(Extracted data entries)
-------

(** With distinct item identifiers in the cart, unchecking a selected line
    item lowers the selected subtotal by exactly that item's price times
    quantity, and checking an unselected one raises it by as much; the other
    items do not matter. *)
Theorem checkbox_moves_subtotal_by_item (st : Cart.State) (item : CartItem.t) :
  NoDup (map CartItem._id (Cart.cartItems st)) ->
  In item (Cart.cartItems st) ->
  (Cart.has (Cart.selectedItems st) (CartItem._id item) = true ->
   Cart.calculateSelectedTotal (CartPage.handleSelectItem (CartItem._id item) false st)
   + attachedAmount item
   == Cart.calculateSelectedTotal st) /\
  (Cart.has (Cart.selectedItems st) (CartItem._id item) = false ->
   Cart.calculateSelectedTotal (CartPage.handleSelectItem (CartItem._id item) true st)
   == Cart.calculateSelectedTotal st + attachedAmount item).
Proof.
  intros Hnd Hin.
  split; intros Hsel; rewrite !selected_total_is_sum;
    cbn [CartPage.handleSelectItem CartPage.setSelectedItems Cart.selectedItems
         Cart.cartItems].
  - apply (subtotal_without_item (Cart.cartItems st) item
             (Cart.has (StringSet.delete (CartItem._id item) (Cart.selectedItems st)))
             (Cart.has (Cart.selectedItems st))); auto.
    intros y. apply has_delete.
  - symmetry.
    apply (subtotal_without_item (Cart.cartItems st) item
             (Cart.has (Cart.selectedItems st))
             (Cart.has (StringSet.add (CartItem._id item) (Cart.selectedItems st)))); auto.
    + intros y.
      change (Cart.has (StringSet.add (CartItem._id item) (Cart.selectedItems st)) y)
        with (StringSet.has (StringSet.add (CartItem._id item) (Cart.selectedItems st)) y).
      rewrite has_add.
      change (StringSet.has (Cart.selectedItems st) y)
        with (Cart.has (Cart.selectedItems st) y).
      destruct (y =? CartItem._id item)%string eqn:E; simpl.
      * apply String.eqb_eq in E. now rewrite E, Hsel.
      * now rewrite orb_false_r, andb_true_r.
    + change (StringSet.has (StringSet.add (CartItem._id item) (Cart.selectedItems st))
                (CartItem._id item) = true).
      rewrite has_add, String.eqb_refl. apply orb_true_r.
Qed.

-------

- **WHAT IS NEEDED**:
Return, word for word, every line from the top of the entries down to the line that holds "(CartItem._id item) = true).", both included.

- **TASK SOLUTION**:
(** With distinct item identifiers in the cart, unchecking a selected line
    item lowers the selected subtotal by exactly that item's price times
    quantity, and checking an unselected one raises it by as much; the other
    items do not matter. *)
Theorem checkbox_moves_subtotal_by_item (st : Cart.State) (item : CartItem.t) :
  NoDup (map CartItem._id (Cart.cartItems st)) ->
  In item (Cart.cartItems st) ->
  (Cart.has (Cart.selectedItems st) (CartItem._id item) = true ->
   Cart.calculateSelectedTotal (CartPage.handleSelectItem (CartItem._id item) false st)
   + attachedAmount item
   == Cart.calculateSelectedTotal st) /\
  (Cart.has (Cart.selectedItems st) (CartItem._id item) = false ->
   Cart.calculateSelectedTotal (CartPage.handleSelectItem (CartItem._id item) true st)
   == Cart.calculateSelectedTotal st + attachedAmount item).
Proof.
  intros Hnd Hin.
  split; intros Hsel; rewrite !selected_total_is_sum;
    cbn [CartPage.handleSelectItem CartPage.setSelectedItems Cart.selectedItems
         Cart.cartItems].
  - apply (subtotal_without_item (Cart.cartItems st) item
             (Cart.has (StringSet.delete (CartItem._id item) (Cart.selectedItems st)))
             (Cart.has (Cart.selectedItems st))); auto.
    intros y. apply has_delete.
  - symmetry.
    apply (subtotal_without_item (Cart.cartItems st) item
             (Cart.has (Cart.selectedItems st))
             (Cart.has (StringSet.add (CartItem._id item) (Cart.selectedItems st)))); auto.
    + intros y.
      change (Cart.has (StringSet.add (CartItem._id item) (Cart.selectedItems st)) y)
        with (StringSet.has (StringSet.add (CartItem._id item) (Cart.selectedItems st)) y).
      rewrite has_add.
      change (StringSet.has (Cart.selectedItems st) y)
        with (Cart.has (Cart.selectedItems st) y).
      destruct (y =? CartItem._id item)%string eqn:E; simpl.
      * apply String.eqb_eq in E. now rewrite E, Hsel.
      * now rewrite orb_false_r, andb_true_r.
    + change (StringSet.has (StringSet.add (CartItem._id item) (Cart.selectedItems st))
                (CartItem._id item) = true).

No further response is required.